- First tankōbon volume cover

青春ヘビーローテーション (Seishun Hebī Rōtēshon)
- Written by: Ai Minase
- Published by: Shogakukan
- Imprint: Flower Comics
- Magazine: Sho-Comi
- Original run: February 5, 2020 – present
- Volumes: 20

= Seishun Heavy Rotation =

Japanese manga series

Seishun Heavy Rotation (青春ヘビーローテーション, Seishun Hebī Rōtēshon) is a Japanese manga series written and illustrated by Ai Minase. It began serialization in Shogakukan's Sho-Comi manga magazine in February 2020.

==Synopsis==
Nao Kosaka falls in love at first sight with a boy who helped her calm down during her high school entrance exams.
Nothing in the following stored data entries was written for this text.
(** Every datagram of the run is accepted. *)
Lemma input_tracked recv d G x now :
  tracked recv d -> in_run G x ->
  exists d', fec_decoder_input codec out (Some (datagram_of sh G x)) now d = Some (FEC_OK, d') /\
    tracked ((gr_id G, x) :: recv) d'.
Proof using Hshape Hcode Hsent Hout.
  intros Ht (HG & Hs & Hwin & Hep). pose proof (sent_ok sh code sent Hsent _ _ HG) as HGok.
  destruct (datagram_of_decode codec sh ok code Hshape sent G x HGok HG Hs)
    as (h & Hdec & Hid & Hx & Harr & Hty & Hlen & Hshp).
  unfold fec_decoder_input. rewrite Hdec, Hlen, Hty, Hid. cbn [Nat.add WIRE_HEADER_SIZE Nat.eqb Nat.ltb Nat.leb].
  change (S (43 + sb)) with (WIRE_HEADER_SIZE + sb). rewrite Hshp by apply Ht. cbn [Z.eqb negb].
  rewrite Z.eqb_refl. cbn [negb]. rewrite Hep, (tk_epoch _ _ Ht), Z.eqb_refl, (tk_length _ _ Ht). cbn [negb].
  replace (d_highest_group_valid d && (gr_id G <? d_highest_group_id d)%Z &&
           (d_highest_group_id d - gr_id G >=? Z.of_nat n0)%Z) with false.
  2:{ symmetry. destruct (d_highest_group_valid d) eqn:Hv; [|done]. pose proof (tk_highest _ _ Ht Hv) as Hh.
      unfold in_window in Hh, Hwin. rewrite Z.geb_leb, (proj2 (Z.leb_gt _ _)) by lia. by rewrite andb_false_r. }
  destruct (note_highest_tracked recv (gr_id G) d Ht Hwin) as (d1 & -> & Ht1). cbn [if_ok].
  destruct (find_tracked recv d1 (gr_id G) G Ht1 HG Hwin) as (i & d2 & -> & Hi & Ht2 & Hu & Hgid).
  rewrite (ds_shape _ _ _ _ _ (wd_safe _ _ _ _ (tk_world _ _ Ht2))).
  rewrite <- Hid in HG. pose proof (arrives_comes G x h _ Harr HG Hx) as Hsc. rewrite Hid in HG.
  destruct (tk_slot _ _ Ht2 i Hi Hu) as (G' & HG' & Hset & _ & _).
  rewrite Hgid, HG in HG'. injection HG' as <-. pose proof (tk_length _ _ Ht2) as Hl2.
  assert (Htk : takes sh ok sent i G x d2 (input_shard codec out i h
            (map Z_to_byte (read_at (datagram_of sh G x) WIRE_HEADER_SIZE sb)) now d2)).
  { destruct (g_active (group_at d2 i)) eqn:Hact; [done| |].
    - destruct (tracked_at_work recv d2 i Ht2 Hi Hact) as (G2 & Haw & _ & Hwm & Hfew).
      pose proof (aw_sent _ _ _ _ _ _ Haw) as E. rewrite Hgid, HG in E. injection E as <-.
      eapply input_collecting; try done. by rewrite Hgid, Hid.
    - eapply input_completed; try done; [apply Ht2|lia|by rewrite Hgid|by rewrite Hgid, Hid]. }
  destruct Htk as (d3 & Hrun & Hw3 & Ho3 & Hset3 & Hcol3). exists d3. split; [exact Hrun|].
  rewrite <- Hgid. apply (tracked_move recv [x] d2 d3 i G); try done.
  - destruct Hset3 as [[[Hc _] _]|[Hc _]]; unfold in_use; [rewrite (cd_active _ _ _ Hc)|rewrite Hc]; done.
  - by rewrite Hgid.
  - intros Hc. destruct (Hcol3 Hc) as (Hc2 & Hpx & Hmono). split; [done|]. split; [|done].
    intros y Hy. apply list_elem_of_singleton in Hy. by subst.
Qed.
(* ===== verification/WirehairSegmentSpec.v ===== *)
(** * Packets of a segment

    The packet counts of a valid configuration, the packets of a segment as a function of the
    segment, and the invariant of [WirehairSegmentTx]: whatever the callback answers, it is given
    the packets of the segment in order, each once. *)

From Stdlib Require Import Strings.Byte.
From S2P Require Import Prelude WireHeader WirehairSegment.

Local Open Scope Z_scope.

(** ** Counts *)

(** A validated configuration whose segments are counted without wrap-around. *)
Record config_ok (c : WirehairSegmentConfig) : Prop := {
  co_range : segment_config_in_range c;
  co_valid : wirehair_segment_config_valid (Some c) = true;
  co_bytes : sc_segment_bytes c + WH_PACKET_SIZE <= 2 ^ 32 }.

Lemma source_packets_eq n :
  0 < n -> n + WH_PACKET_SIZE <= 2 ^ 32 ->
  wirehair_segment_source_packets n = Z.max 2 ((n + WH_PACKET_SIZE - 1) / WH_PACKET_SIZE).
Proof.
  unfold wirehair_segment_source_packets, WH_PACKET_SIZE. intros Hn Hm.
  destruct (Z.eqb_spec n 0); [lia|]. unfold u32. rewrite uwrap_small by (unfold in_range; lia).
  destruct (Z.ltb_spec ((n + 1370 - 1) / 1370) 2); lia.
Qed.

Lemma source_packets_mono n m :
  0 < n <= m -> m + WH_PACKET_SIZE <= 2 ^ 32 ->
  2 <= wirehair_segment_source_packets n <= wirehair_segment_source_packets m.
Proof.
  intros Hn Hm. rewrite !source_packets_eq by lia. split; [lia|].
  assert (H := Z.div_le_mono (n + WH_PACKET_SIZE - 1) (m + WH_PACKET_SIZE - 1) WH_PACKET_SIZE).
  unfold WH_PACKET_SIZE in *. lia.
Qed.

Lemma repair_packets_mono a b p :
  0 <= p <= 100 -> 0 <= a <= b -> b <= 64000 ->
  0 <= wirehair_segment_repair_packets a p <= wirehair_segment_repair_packets b p /\
  wirehair_segment_repair_packets b p <= Z.max 2 b.
Proof.
  intros Hp Hab Hb. unfold wirehair_segment_repair_packets, WH_REPAIR_MIN_PACKETS.
  assert (Hs : forall x, 0 <= x <= 64000 -> u32 (u64 (u64 (x * p) + 99) / 100) = (x * p + 99) / 100).
  { intros x Hx. unfold u64, u32. assert (0 <= x * p <= 64000 * 100) by nia.
    assert (0 <= (x * p + 99) / 100 <= 64001).
    { split; [apply Z.div_pos; lia|apply Z.div_le_upper_bound; lia]. }
    rewrite (uwrap_small 64 (x * p)), (uwrap_small 64), uwrap_small; unfold in_range; lia. }
  rewrite !Hs by lia.
  assert ((a * p + 99) / 100 <= (b * p + 99) / 100) by (apply Z.div_le_mono; nia).
  assert (0 <= (a * p + 99) / 100) by (apply Z.div_pos; nia).
  assert ((b * p + 99) / 100 <= b) by (apply Z.lt_succ_r, Z.div_lt_upper_bound; nia).
  destruct (Z.eqb_spec a 0), (Z.eqb_spec b 0), (Z.eqb_spec p 0); cbn [orb]; try lia;
    repeat match goal with |- context [?x <? ?y] => destruct (Z.ltb_spec x y) end; lia.
Qed.

(** A repair round is never empty. *)
Lemma round_packets_bounds n :
  2 <= n <= 64000 -> 0 < wirehair_segment_ack_repair_round_packets n < 2 ^ 31.
Proof.
  intros Hn. unfold wirehair_segment_ack_repair_round_packets, WH_ACK_REPAIR_ROUND_PCT.
  destruct (repair_packets_mono n n 5) as [_ H]; [lia..|].
  assert (2 <= wirehair_segment_repair_packets n 5); [|lia].
  unfold wirehair_segment_repair_packets at 1. rewrite (proj2 (Z.eqb_neq _ 0)) by lia. cbn [orb Z.eqb]. unfold WH_REPAIR_MIN_PACKETS.
  destruct (Z.ltb_spec (u32 (u64 (u64 (n * 5) + 99) / 100)) 2); lia.
Qed.

Lemma repair_ceiling_mono a b p ack :
  0 <= p <= 100 -> 2 <= a <= b -> b <= 64000 ->
  0 <= wirehair_segment_repair_ceiling a p ack <= wirehair_segment_repair_ceiling b p ack /\
  wirehair_segment_repair_ceiling b p ack <= b.
Proof.
  intros Hp Hab Hb. destruct (repair_packets_mono a b p) as [H1 H2]; [lia..|].
  destruct (repair_packets_mono a a p) as [_ H3]; [lia..|].
  unfold wirehair_segment_repair_ceiling. rewrite !Z.gtb_ltb. destruct ack; cbn [andb]; [|lia].
  destruct (Z.ltb_spec (wirehair_segment_repair_packets a p) a),
    (Z.ltb_spec (wirehair_segment_repair_packets b p) b); lia.
Qed.

(** Source packets and packet limit of a segment of [n] bytes. *)
Abbreviation source_of n := (wirehair_segment_source_packets n).
Definition limit_of (c : WirehairSegmentConfig) (n : Z) : Z :=
  u32 (source_of n + wirehair_segment_repair_ceiling (source_of n) (sc_repair_percent c) (sc_ack_enabled c)).

Definition segment_ok (c : WirehairSegmentConfig) (data : list byte) : Prop :=
  0 < Z.of_nat (length data) <= sc_segment_bytes c.

Lemma config_ok_facts c :
  config_ok c ->
  0 < sc_segment_bytes c /\ 0 <= sc_repair_percent c <= 100 /\ 0 < sc_origin_node c < 256 /\
  0 < sc_ack_ttl c < 256 /\ source_of (sc_segment_bytes c) <= 64000 /\
  1 <= wirehair_segment_window (Some c) <= WH_SEGMENT_WINDOW_MAX /\
  source_of (sc_segment_bytes c) +
    wirehair_segment_repair_ceiling (source_of (sc_segment_bytes c)) (sc_repair_percent c) (sc_ack_enabled c)
    <= 65535.
Proof.
  intros [Hr Hv Hb]. unfold segment_config_in_range, in_range in Hr. destruct Hr as (H1 & H2 & H3 & H4 & H5).
  cbn [wirehair_segment_config_valid] in Hv.
  destruct (_ || _) eqn:Hg in Hv; [done|]. rewrite !orb_false_iff, andb_false_iff, negb_false_iff in Hg.
  rewrite !Z.eqb_neq, !Z.eqb_eq, !Z.gtb_ltb, !Z.ltb_ge in Hg. destruct Hg as ((((G1 & G2) & G3) & G4) & G5).
  rewrite andb_true_iff, !Z.leb_le in Hv. destruct Hv as [V1 V2].
  destruct (source_packets_mono (sc_segment_bytes c) (sc_segment_bytes c)) as [Hs _]; [lia..|].
  destruct (repair_ceiling_mono _ (source_of (sc_segment_bytes c)) (sc_repair_percent c) (sc_ack_enabled c)
    ltac:(lia) (conj Hs (Z.le_refl _)) V1) as [Hc Hc'].
  unfold u32 in V2. rewrite uwrap_small in V2 by (unfold in_range; lia).
  split_and!; try lia.
  - unfold wirehair_segment_window. rewrite Z.gtb_ltb. unfold WH_SEGMENT_WINDOW_DEFAULT, WH_SEGMENT_WINDOW_MAX in *.
    destruct (Z.eqb_spec (sc_window c) 0), (Z.ltb_spec 16 (sc_window c)); lia.
  - unfold wirehair_segment_window. rewrite Z.gtb_ltb. unfold WH_SEGMENT_WINDOW_DEFAULT, WH_SEGMENT_WINDOW_MAX in *.
    destruct (Z.eqb_spec (sc_window c) 0), (Z.ltb_spec 16 (sc_window c)); lia.
Qed.

(** A valid configuration bounds the packets of every segment. *)
Lemma segment_counts c data :
  config_ok c -> segment_ok c data ->
  let n := Z.of_nat (length data) in
  2 <= source_of n <= 64000 /\ source_of n <= limit_of c n <= 65535 /\
  limit_of c n = source_of n + wirehair_segment_repair_ceiling (source_of n) (sc_repair_percent c) (sc_ack_enabled c) /\
  (source_of n - 1) * WH_PACKET_SIZE < codec_bytes_of n <= source_of n * WH_PACKET_SIZE /\
  n <= codec_bytes_of n < 2 ^ 32.
Proof.
  intros Hc [Hn1 Hn2] n. destruct (config_ok_facts c Hc) as (F1 & F2 & _ & _ & F5 & _ & F7).
  pose proof (co_bytes _ Hc) as Hb. fold n in Hn1, Hn2.
  destruct (source_packets_mono n (sc_segment_bytes c)) as [Hs Hs']; [lia..|].
  destruct (repair_ceiling_mono (source_of n) (source_of (sc_segment_bytes c)) (sc_repair_percent c)
    (sc_ack_enabled c)) as [Hr Hr']; [lia..|].
  unfold limit_of, u32. rewrite uwrap_small by (unfold in_range; lia).
  split; [lia|]. split; [lia|]. split; [done|].
  rewrite (source_packets_eq n) by lia. unfold codec_bytes_of, WH_PACKET_SIZE in *.
  destruct (Z.ltb_spec n (2 * 1370)); [rewrite Z.max_l by (assert ((n + 1370 - 1) / 1370 < 3) by (apply Z.div_lt_upper_bound; lia); lia); lia|].
  assert (2 <= (n + 1370 - 1) / 1370) by (apply Z.div_le_lower_bound; lia).
  rewrite Z.max_r by lia. pose proof (Z.div_mod (n + 1370 - 1) 1370). pose proof (Z.mod_pos_bound (n + 1370 - 1) 1370). lia.
Qed.

(** Four gigabytes pass the validation: the number of packets wraps around to two. *)
Lemma segment_config_valid_wraps :
  wirehair_segment_config_valid (Some (mkSegmentConfig (2 ^ 32 - 1) 10 8 false 1 8)) = true /\
  wirehair_segment_source_packets (2 ^ 32 - 1) = 2.
Proof. by vm_compute. Qed.

Lemma length_message_of data :
  Z.of_nat (length (message_of data)) = codec_bytes_of (Z.of_nat (length data)).
Proof.
  unfold message_of. rewrite length_app, length_replicate. unfold codec_bytes_of, WH_PACKET_SIZE.
  destruct (Z.ltb_spec (Z.of_nat (length data)) (2 * 1370)); lia.
Qed.

Lemma message_of_prefix data : take (length data) (message_of data) = data.
Proof. unfold message_of. by rewrite take_app_length. Qed.

(** ** The packets of a message *)

Section Packets.
Context `{wh : Wirehair}.

Definition codec_len (data : list byte) : Z := codec_bytes_of (Z.of_nat (length data)).

(** Packet [id] of the segment [data]: what the encoder sends. *)
Definition packet_of (data : list byte) (id : Z) : option (list byte) :=
  fill_packet_payload (wirehair_encoder_create (message_of data)) (message_of data) (codec_len data) id
    (source_of (Z.of_nat (length data))).

(** A source packet is a slice of the padded segment. *)
Lemma packet_of_source c data id :
  config_ok c -> segment_ok c data -> 0 <= id < source_of (Z.of_nat (length data)) ->
  packet_of data id =
  Some (take (Z.to_nat WH_PACKET_SIZE) (drop (Z.to_nat id * Z.to_nat WH_PACKET_SIZE) (message_of data))).
Proof.
  intros Hc Hd Hid. destruct (segment_counts c data Hc Hd) as (H1 & _ & _ & H2 & H3).
  unfold packet_of, fill_packet_payload, codec_len. rewrite (proj2 (Z.ltb_lt _ _)) by lia.
  pose proof (length_message_of data) as Hl. set (n := Z.of_nat (length data)) in *.
  assert (Hoff : id * WH_PACKET_SIZE < codec_bytes_of n) by (unfold WH_PACKET_SIZE in *; nia).
  unfold u64, u32. rewrite (uwrap_small 64) by (unfold in_range, WH_PACKET_SIZE in *; nia).
  rewrite Z.geb_leb, (proj2 (Z.leb_gt _ _)) by lia.
  rewrite uwrap_small by (unfold in_range, WH_PACKET_SIZE in *; lia). f_equal.
  rewrite Z2Nat.inj_mul by (unfold WH_PACKET_SIZE; lia).
  destruct (Z.ltb_spec (codec_bytes_of n - id * WH_PACKET_SIZE) WH_PACKET_SIZE) as [Hlt|]; [|done].
  rewrite !take_ge; [done| |]; rewrite length_drop; unfold WH_PACKET_SIZE in *; lia.
Qed.

(** The payload of a packet is never empty and fits a datagram. *)
Lemma packet_of_length c data id p :
  config_ok c -> segment_ok c data -> 0 <= id -> packet_of data id = Some p ->
  0 < Z.of_nat (length p) <= WH_PACKET_SIZE.
Proof.
  intros Hc Hd Hid Hp. destruct (Z.lt_ge_cases id (source_of (Z.of_nat (length data)))) as [Hlt|Hge].
  - rewrite (packet_of_source c data id Hc Hd) in Hp by lia. injection Hp as <-.
    destruct (segment_counts c data Hc Hd) as (H1 & _ & _ & H2 & H3). pose proof (length_message_of data) as Hl.
    rewrite length_take, length_drop. unfold WH_PACKET_SIZE in *. nia.
  - unfold packet_of, fill_packet_payload in Hp. rewrite (proj2 (Z.ltb_ge _ _)) in Hp by lia.
    destruct (wirehair_encoder_create _); [|done]. destruct (wirehair_encode _ _) as [res bs].
    destruct (_ || _) eqn:Hg in Hp; [done|]. injection Hp as <-.
    rewrite !orb_false_iff, Z.eqb_neq, Z.gtb_ltb, Z.ltb_ge in Hg. lia.
Qed.

(** The source packets are the padded segment: nothing is lost when all of them arrive. *)
Lemma source_packets_concat c data :
  config_ok c -> segment_ok c data ->
  concat (map (fun id => default [] (packet_of data (Z.of_nat id)))
            (seq 0 (Z.to_nat (source_of (Z.of_nat (length data)))))) = message_of data.
Proof.
  intros Hc Hd. destruct (segment_counts c data Hc Hd) as (H1 & _ & _ & H2 & _).
  pose proof (length_message_of data) as Hl. set (N := Z.to_nat (source_of (Z.of_nat (length data)))).
  set (sz := Z.to_nat WH_PACKET_SIZE).
  assert (Hpre : forall m, (m <= N)%nat ->
    concat (map (fun id => default [] (packet_of data (Z.of_nat id))) (seq 0 m)) = take (m * sz) (message_of data)).
  { induction m as [|m IH]; intros Hm; [done|].
    rewrite seq_S, map_app, concat_app, IH by lia. cbn [map concat Nat.add].
    rewrite (packet_of_source c) by (done || lia). cbn [default from_option].
    rewrite app_nil_r, Nat2Z.id. fold sz. unfold id. rewrite (take_take_drop (message_of data) (m * sz) sz). f_equal. lia. }
  rewrite Hpre by lia. apply take_ge. unfold N, sz, WH_PACKET_SIZE in *. lia.
Qed.

(** ** The incremental encoder *)

Section Tx.
Context (cfg : WirehairSegmentConfig) (Hcfg : config_ok cfg).
Context (data : list byte) (Hdata : segment_ok cfg data) (flow seg dst ttl : Z).

Definition target_of : SegmentTarget :=
  mkTarget cfg flow seg dst ttl (Z.of_nat (length data)) (limit_of cfg (Z.of_nat (length data))).

(** An encoder of [data] that has sent the packets below [next]. *)
Record tx_ok (tx : WirehairSegmentTx) : Prop := {
  to_target : tx_target tx = target_of;
  to_message : tx_message tx = message_of data;
  to_codec : tx_codec_bytes tx = codec_len data;
  to_source : ss_source_packets (tx_stats tx) = source_of (Z.of_nat (length data));
  to_next : 0 <= tx_next_packet_id tx <= limit_of cfg (Z.of_nat (length data));
  to_encoder : tx_encoder tx = None \/ tx_encoder tx = wirehair_encoder_create (message_of data) }.

Lemma tx_create_ok once alloc alloc_pad tx :
  wirehair_segment_tx_create once alloc alloc_pad (Some cfg) flow seg dst ttl (Some data) = Some tx ->
  tx_ok tx /\ tx_next_packet_id tx = 0.
Proof using Hcfg Hdata.
  unfold wirehair_segment_tx_create. destruct (segment_args_bad _ _ _ _ _); [done|].
  destruct alloc; cbn [negb]; [|done]. destruct (_ && _); [done|]. intros [= <-]. cbn. split; [|done].
  split; try done; cbn; [|by left]. destruct (segment_counts cfg data Hcfg Hdata) as (? & ? & _). lia.
Qed.

Context {C : Type} (emit : WireHeader -> list byte -> C -> Z * C).
Lemma send_loop_ok turns id s :
  polling = false -> sent_to enc_any id s -> calm id s -> 0 <= id -> id + Z.of_nat turns <= limit ->
  runs enc_any id (id + Z.of_nat turns)
    (send_loop emit (message_of data) (codec_len data) source target turns id s).
Proof using HW Hcfg Hdata Qmono Qfree Qemit Remit Rcodec.
  intros Hno. revert id s. induction turns as [|turns IH]; intros id s Hs Hc H0 Hle; cbn [send_loop].
  { rewrite Z.add_0_r. by apply runs_here. }
  assert (Hrest : forall s E, sent_to E id s -> calm id s ->
    (forall e, E e -> e = encoder \/ id < source) -> (forall e, E e -> enc_any e) ->
    runs enc_any id (id + Z.of_nat (S turns))
      (then_ (send_packet emit (message_of data) (codec_len data) source target id s)
         (send_loop emit (message_of data) (codec_len data) source target turns (id + 1)))).
  { intros s1 E Hs1 [C1 C2] HE Hany. apply (runs_then _ id (id + 1)); [|lia| |lia].
    - eapply runs_any; [apply send_packet_ok; try done; [|lia]|done]. split; [by eapply Qfree|done].
    - intros s2 Hs2 Hc2. replace (id + Z.of_nat (S turns)) with (id + 1 + Z.of_nat turns) by lia. apply IH; try done; lia. }
  rewrite Z.geb_leb. destruct (Z.leb_spec source id) as [Hge|Hlt].
  - destruct (ensure_encoder_ok id s Hs Hc) as [(s1 & -> & Hs1 & Hc1)|[-> He]]; cbn [then_].
    + apply (Hrest s1 enc_ready); try done; intros e He; [by left|by right].
    + apply no_encoder_ends; try done; lia.
  - cbn [then_]. apply (Hrest s enc_any); try done. intros e _. by right.
Qed.

Lemma repair_loop_ok poll turns id s :
  ack_poll = Some poll -> sent_to enc_any id s -> calm id s ->
  source <= id <= limit -> limit - id <= Z.of_nat turns ->
  runs enc_any id limit
    (repair_loop emit ack_poll (message_of data) (codec_len data) source target poll turns id s).
Proof using HW HP Hcfg Hdata Qmono Qemit Remit Qpoll Rpoll Rcodec.
  intros Hp. destruct (segment_counts cfg data Hcfg Hdata) as (Hn & Hl & _). cbn zeta in *.
  set (m := wirehair_segment_ack_repair_round_packets source).
  assert (Hm : 0 < m < 2 ^ 31) by (apply round_packets_bounds; lia).
  revert id s. induction turns as [|turns IH]; intros id s Hs Hc Hid Hle; cbn [repair_loop tg_packet_limit target_of].
  all: destruct (Z.ltb_spec id limit) as [Hlt|Hge]; cbn [negb];
    [|assert (id = limit) as <- by lia; by apply runs_here].
  { lia. }
  fold m. unfold u32. rewrite uwrap_small by (unfold in_range; lia). rewrite (proj2 (Z.ltb_ge (id + m) id)), Z.gtb_ltb by lia. cbn [orb].
  set (e := if limit <? id + m then limit else id + m).
  assert (He : id < e <= limit) by (unfold e; destruct (Z.ltb_spec limit (id + m)); lia).
  destruct (ensure_encoder_ok id s Hs Hc) as [(s1 & -> & Hs1 & Hc1)|[-> Hno]]; cbn [then_]; cycle 1.
  { apply no_encoder_ends; try done; lia. }
  set (s2 := mkSendState _ (stats_round _) _).
  assert (Hs2 : sent_to enc_ready id s2) by (destruct Hs1; by split). assert (Hc2 : calm id s2) by (destruct Hc1; by split).
  apply (runs_then _ id e); [|lia| |lia].
  - eapply runs_any; [|intros x Hx; right; exact Hx]. replace e with (id + Z.of_nat (Z.to_nat (e - id))) at 1 by lia.
    apply polled_loop_ok; try done; [lia..|]. intros x i Hx _. by left.
  - intros s3 Hs3 Hc3. apply (runs_then _ e e); [by eapply wait_ack_ok|lia| |lia].
    intros s4 Hs4 Hc4. apply IH; try done; lia.
Qed.
(** ** Emission *)

Section Emit.
Context {C : Type}.
Context (emit : WireHeader -> option (list byte) -> WirehairSegmentSenderPacketKind -> C -> Z * C).
Context (segs : list (list byte)) (A : nat -> Prop).

(** Segment [i] lies in a window behind which everything is acknowledged. *)
Definition may_send (i : nat) : Prop :=
  exists b, (forall j, (j < b)%nat -> A j) /\ (b <= i < b + Z.to_nat w)%nat.

Context (G : (nat -> Z) -> C -> Prop).
Context (HGpkt : forall f i seg id p kind c rc c', segs !! i = Some seg -> may_send i ->
  0 <= id < limit_of cfg (Z.of_nat (length seg)) -> packet_of seg id = Some p -> f i = id -> G f c ->
  emit (packet_header (target_of cfg seg flow (Z.of_nat i) dst ttl) id (Z.of_nat (length p))) (Some p) kind c = (rc, c') ->
  G (if rc =? 0 then upd f i (id + 1) else f) c').
Context (HGext : forall f f' c, (forall i, f i = f' i) -> G f c -> G f' c).

(** The context of the bridge while packets of segment [i] are sent. *)
Definition bridge_inv f (i : nat) s (pid : Z) (sc : WirehairSegmentSender * C) : Prop :=
  (exists a, fst sc = sr_set_repair a (sr_repair_rounds s) s) /\ G (upd f i pid) (snd sc).
Lemma admit_step A f base next s r c k segs id data a1 a2 a3 :
  sys_ok A f base next (mkSys s r c k segs) -> Z.of_nat (S (length segs)) < 2 ^ 63 ->
  exists y', sys_step emit_rc take_rc once (mkSys s r c k segs) (Admit id data a1 a2 a3) = Some y' /\
    (length (y_segs y') <= S (length segs))%nat /\ sys_ok A f base next y'.
Proof using Hcfg.
  intros Hy Hlen. cbn [sys_step]. pose proof (admit_flags a1 a2 a3 id data s) as Hto.
  destruct (wirehair_segment_sender_admit _ _ _ _ _ _ _) as [rc s'] eqn:Ha. cbn [snd] in Hto.
  destruct (admit_ok cfg Hcfg flow dst ttl segs A f base s once a1 a2 a3 id data rc s' (so_sender _ _ _ _ _ Hy) Hlen Ha)
    as [[Hrc ->]|(-> & -> & Hok & F1 & F2 & Hs)].
  { rewrite (proj2 (Z.eqb_neq rc 0)) by done. eexists. split; [done|]. split; [cbn; lia|done]. }
  eexists. split; [done|]. split; [cbn; rewrite length_app; cbn; lia|]. cbn [Z.eqb].
  pose proof (sk_future _ _ _ _ _ _ _ _ _ (so_sender _ _ _ _ _ Hy)) as Hfut. destruct Hy. cbn in *.
  assert (He : rv_end_seen r = false).
  { destruct (rv_end_seen r); [|done]. rewrite so_end0 in F1 by done. done. }
  split; cbn; try done.
  - by apply recv_ok_grow.
  - apply list.Forall_app. split; [done|]. by apply list.Forall_singleton.
  - eapply list.Forall_impl; [exact so_net0|]. intros q (P1 & P2 & P3). rewrite F1 in P2. split_and!; try done.
    + apply genuine_grow; [done|]. intros Hty. by apply P2 in Hty.
    + intros Hty. by apply P2 in Hty.
  - by rewrite He.
  - destruct so_counts0 as [C1 C2]. split; [done|]. intros i seg Hi. apply lookup_app_Some in Hi as [Hi|[Hge Hi]]; [by apply C2|].
    apply list_lookup_singleton_Some in Hi as [Hi <-]. rewrite Hfut by lia.
    destruct (segment_counts cfg data Hcfg Hok) as (Hn & Hl & _). lia.
  - destruct so_sink0 as [K1 K2]. split; [|done]. rewrite K1. symmetry. apply take_app_le. apply so_recv0.
  - intros Hc. destruct (so_calm0 Hc). split; [|done]. by apply settled_grow.
  - rewrite Hto. intros Ht. destruct (so_timeout0 Ht) as (i & seg & H1 & H2). exists i, seg. split; [by apply lookup_app_l_Some|done].
Qed.

Lemma ack_datagram_decode h :
  header_ok h -> wire_header_decode (ack_datagram h) = Some (as_v4 h).
Proof using Type.
  intros Hh. unfold ack_datagram. rewrite encode_v4_bytes by (rewrite length_replicate; lia). by apply decode_v4_bytes.
Qed.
After passing said exams, she later becomes classmates with the same boy who is named Keiji Haruna. Haruna is a young man who claims to hate girls who are attracted to him, but grows fond of teasing Nao.

==Characters==
- Nao Kosaka (小坂奈緒, Kosaka Nao)

- Keiji Haruna (榛名圭司, Haruna Keiji)

- Mizuno-senpai (水野先輩)

- Tsugumi Furusawa (古沢つぐみ, Furusawa Tsugumi)

==Publication==
Written and illustrated by Ai Minase, Seishun Heavy Rotation began serialization in Shogakukan's Sho-Comi manga magazine on February 5, 2020. The series went on hiatus on February 10, 2023, and resumed serialization on June 20, 2023. The series' chapters have been compiled into twenty tankōbon volumes as of August 2026.

===Volumes===

| No. | Release date | ISBN |
|---|---|---|
| 1 | July 27, 2020 | 978-4-09-871129-1 |
| 2 | July 27, 2020 | 978-4-09-871131-4 |
| 3 | September 25, 2020 | 978-4-09-871184-0 |
| 4 | December 25, 2020 | 978-4-09-871222-9 |
| 5 | April 26, 2021 | 978-4-09-871331-8 |
| 6 | July 26, 2021 | 978-4-09-871444-5 |
| 7 | October 26, 2021 | 978-4-09-871540-4 |
| 8 | January 26, 2022 | 978-4-09-871612-8 |
| 9 | April 26, 2022 | 978-4-09-871677-7 |
| 10 | July 26, 2022 | 978-4-09-871735-4 |
| 11 | November 25, 2022 | 978-4-09-871826-9 |
| 12 | September 26, 2023 | 978-4-09-872064-4 |
| 13 | February 26, 2024 | 978-4-09-872467-3 |
| 14 | June 26, 2024 | 978-4-09-872632-5 |
| 15 | October 24, 2024 | 978-4-09-872777-3 |
| 16 | March 26, 2025 | 978-4-09-873004-9 |
| 17 | July 25, 2025 | 978-4-09-873138-1 |
| 18 | November 26, 2025 | 978-4-09-873258-6 |
| 19 | March 26, 2026 | 978-4-09-873379-8 |
| 20 | August 26, 2026 | 978-4-09-873466-5 |

==Reception==
The series was nominated for the 67th and 68th Shogakukan Manga Award in the shōjo category in 2022 and 2023, respectively.